[Records from a dataset]
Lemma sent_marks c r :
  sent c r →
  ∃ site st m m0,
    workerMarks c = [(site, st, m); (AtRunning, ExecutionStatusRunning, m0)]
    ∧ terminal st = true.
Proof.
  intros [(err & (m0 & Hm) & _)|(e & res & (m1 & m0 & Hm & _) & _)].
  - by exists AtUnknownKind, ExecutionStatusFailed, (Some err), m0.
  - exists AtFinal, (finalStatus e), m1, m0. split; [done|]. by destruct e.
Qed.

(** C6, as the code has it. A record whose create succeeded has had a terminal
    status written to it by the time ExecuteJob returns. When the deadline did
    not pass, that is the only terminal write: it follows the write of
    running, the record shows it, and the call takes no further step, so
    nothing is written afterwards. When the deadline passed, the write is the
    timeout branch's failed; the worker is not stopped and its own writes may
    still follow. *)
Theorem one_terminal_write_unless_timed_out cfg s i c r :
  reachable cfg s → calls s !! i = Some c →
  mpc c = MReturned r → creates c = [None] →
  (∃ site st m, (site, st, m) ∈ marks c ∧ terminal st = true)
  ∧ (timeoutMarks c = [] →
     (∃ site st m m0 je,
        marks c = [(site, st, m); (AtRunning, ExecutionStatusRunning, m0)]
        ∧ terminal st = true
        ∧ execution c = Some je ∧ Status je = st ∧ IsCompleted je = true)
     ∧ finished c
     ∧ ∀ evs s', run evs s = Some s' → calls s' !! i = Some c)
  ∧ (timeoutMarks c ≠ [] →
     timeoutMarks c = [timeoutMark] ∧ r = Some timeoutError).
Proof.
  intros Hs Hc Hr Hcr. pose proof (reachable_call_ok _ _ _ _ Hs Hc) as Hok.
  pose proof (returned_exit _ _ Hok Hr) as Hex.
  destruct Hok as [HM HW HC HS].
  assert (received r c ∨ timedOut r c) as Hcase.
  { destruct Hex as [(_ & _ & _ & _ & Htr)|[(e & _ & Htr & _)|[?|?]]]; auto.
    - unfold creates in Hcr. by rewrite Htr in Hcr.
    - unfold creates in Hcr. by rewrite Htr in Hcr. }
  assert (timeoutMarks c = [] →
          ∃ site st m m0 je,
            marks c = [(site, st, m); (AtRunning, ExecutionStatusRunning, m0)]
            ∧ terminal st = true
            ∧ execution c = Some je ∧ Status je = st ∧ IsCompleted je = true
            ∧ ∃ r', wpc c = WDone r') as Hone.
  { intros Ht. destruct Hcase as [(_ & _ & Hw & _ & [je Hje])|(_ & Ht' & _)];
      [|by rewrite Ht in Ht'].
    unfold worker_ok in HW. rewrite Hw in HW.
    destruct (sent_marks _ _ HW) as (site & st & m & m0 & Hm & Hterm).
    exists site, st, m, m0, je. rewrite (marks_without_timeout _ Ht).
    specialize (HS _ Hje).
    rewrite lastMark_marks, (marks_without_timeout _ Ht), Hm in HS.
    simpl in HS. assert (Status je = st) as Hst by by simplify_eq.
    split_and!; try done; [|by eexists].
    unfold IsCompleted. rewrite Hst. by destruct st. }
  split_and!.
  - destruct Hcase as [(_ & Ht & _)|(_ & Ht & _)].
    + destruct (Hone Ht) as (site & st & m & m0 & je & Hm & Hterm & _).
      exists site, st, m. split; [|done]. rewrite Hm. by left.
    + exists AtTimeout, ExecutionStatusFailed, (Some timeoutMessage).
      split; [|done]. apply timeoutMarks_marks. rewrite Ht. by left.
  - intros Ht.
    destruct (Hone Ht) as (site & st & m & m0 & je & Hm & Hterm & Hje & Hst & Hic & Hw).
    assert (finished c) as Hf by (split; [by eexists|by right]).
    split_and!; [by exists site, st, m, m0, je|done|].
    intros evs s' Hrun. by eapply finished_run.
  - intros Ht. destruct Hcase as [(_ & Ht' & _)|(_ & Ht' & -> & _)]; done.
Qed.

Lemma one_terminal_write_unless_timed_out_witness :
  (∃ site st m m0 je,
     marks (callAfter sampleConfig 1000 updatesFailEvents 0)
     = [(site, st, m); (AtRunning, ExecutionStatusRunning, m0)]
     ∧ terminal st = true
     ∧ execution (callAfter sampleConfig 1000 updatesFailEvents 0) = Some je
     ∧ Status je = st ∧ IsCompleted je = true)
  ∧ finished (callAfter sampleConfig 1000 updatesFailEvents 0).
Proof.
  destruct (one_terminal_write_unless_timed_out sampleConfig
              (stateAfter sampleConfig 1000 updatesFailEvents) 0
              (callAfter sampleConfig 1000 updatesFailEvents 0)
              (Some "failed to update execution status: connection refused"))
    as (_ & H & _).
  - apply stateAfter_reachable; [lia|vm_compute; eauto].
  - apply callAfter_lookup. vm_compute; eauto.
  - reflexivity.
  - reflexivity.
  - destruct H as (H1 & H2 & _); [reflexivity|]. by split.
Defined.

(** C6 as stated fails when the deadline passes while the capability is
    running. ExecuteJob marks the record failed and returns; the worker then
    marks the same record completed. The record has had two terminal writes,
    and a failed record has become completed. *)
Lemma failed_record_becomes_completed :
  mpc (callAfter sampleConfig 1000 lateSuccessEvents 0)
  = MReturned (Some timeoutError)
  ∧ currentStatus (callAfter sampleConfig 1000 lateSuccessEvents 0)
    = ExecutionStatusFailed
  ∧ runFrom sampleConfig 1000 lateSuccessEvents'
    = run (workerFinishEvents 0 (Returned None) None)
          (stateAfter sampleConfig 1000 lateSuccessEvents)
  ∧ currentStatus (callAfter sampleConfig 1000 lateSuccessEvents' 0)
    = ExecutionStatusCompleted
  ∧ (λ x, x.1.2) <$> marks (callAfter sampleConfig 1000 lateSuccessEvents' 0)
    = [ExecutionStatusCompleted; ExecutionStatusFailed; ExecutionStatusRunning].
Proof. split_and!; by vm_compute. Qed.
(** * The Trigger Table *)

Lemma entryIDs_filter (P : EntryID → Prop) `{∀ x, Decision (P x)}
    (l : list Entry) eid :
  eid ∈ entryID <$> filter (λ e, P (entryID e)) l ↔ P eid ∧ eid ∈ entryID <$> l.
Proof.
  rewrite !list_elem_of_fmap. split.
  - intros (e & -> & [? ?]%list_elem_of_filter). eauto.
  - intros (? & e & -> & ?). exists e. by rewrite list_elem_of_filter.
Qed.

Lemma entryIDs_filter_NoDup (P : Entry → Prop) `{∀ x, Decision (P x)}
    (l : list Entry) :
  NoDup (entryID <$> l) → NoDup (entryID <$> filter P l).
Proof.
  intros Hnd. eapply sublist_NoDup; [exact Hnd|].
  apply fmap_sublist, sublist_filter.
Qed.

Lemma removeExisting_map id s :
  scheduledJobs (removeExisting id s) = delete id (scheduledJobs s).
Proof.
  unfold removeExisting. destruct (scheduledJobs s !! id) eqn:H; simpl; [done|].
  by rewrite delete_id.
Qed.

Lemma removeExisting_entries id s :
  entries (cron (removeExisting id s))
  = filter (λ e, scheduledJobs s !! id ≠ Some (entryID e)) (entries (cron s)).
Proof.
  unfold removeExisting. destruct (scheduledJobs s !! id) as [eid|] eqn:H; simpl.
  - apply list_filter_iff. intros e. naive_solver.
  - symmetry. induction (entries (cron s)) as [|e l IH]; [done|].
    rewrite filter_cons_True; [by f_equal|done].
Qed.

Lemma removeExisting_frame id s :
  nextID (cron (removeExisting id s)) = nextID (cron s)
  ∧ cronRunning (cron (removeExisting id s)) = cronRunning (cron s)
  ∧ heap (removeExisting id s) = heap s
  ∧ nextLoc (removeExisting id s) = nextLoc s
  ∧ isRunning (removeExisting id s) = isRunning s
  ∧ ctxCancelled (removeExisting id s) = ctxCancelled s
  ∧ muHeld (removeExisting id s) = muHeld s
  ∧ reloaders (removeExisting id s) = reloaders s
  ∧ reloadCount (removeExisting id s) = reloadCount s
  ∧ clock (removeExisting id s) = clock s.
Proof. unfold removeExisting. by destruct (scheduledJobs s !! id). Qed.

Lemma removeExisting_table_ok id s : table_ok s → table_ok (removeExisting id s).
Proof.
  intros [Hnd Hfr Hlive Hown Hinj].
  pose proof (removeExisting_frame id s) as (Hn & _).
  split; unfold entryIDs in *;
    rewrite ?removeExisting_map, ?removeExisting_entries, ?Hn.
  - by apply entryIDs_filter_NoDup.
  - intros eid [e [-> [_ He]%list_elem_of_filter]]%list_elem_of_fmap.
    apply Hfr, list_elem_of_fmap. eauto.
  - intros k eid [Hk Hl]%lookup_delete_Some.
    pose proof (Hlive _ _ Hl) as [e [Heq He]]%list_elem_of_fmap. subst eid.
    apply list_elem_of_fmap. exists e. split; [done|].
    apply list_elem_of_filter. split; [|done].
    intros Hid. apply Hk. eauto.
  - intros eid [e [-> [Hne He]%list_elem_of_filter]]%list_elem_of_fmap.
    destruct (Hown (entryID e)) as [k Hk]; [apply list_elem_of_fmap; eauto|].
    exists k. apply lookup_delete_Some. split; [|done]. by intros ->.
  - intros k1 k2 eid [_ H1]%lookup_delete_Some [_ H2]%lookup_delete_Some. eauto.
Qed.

■ Task instructions: Begin at the line above that has "(** * The Trigger Table *)" and stop after the line that has "rewrite !list_elem_of_fmap. split.", copying each line exactly and adding nothing else.

■ Expected answer:
(** * The Trigger Table *)

Lemma entryIDs_filter (P : EntryID → Prop) `{∀ x, Decision (P x)}
    (l : list Entry) eid :
  eid ∈ entryID <$> filter (λ e, P (entryID e)) l ↔ P eid ∧ eid ∈ entryID <$> l.
Proof.
  rewrite !list_elem_of_fmap. split.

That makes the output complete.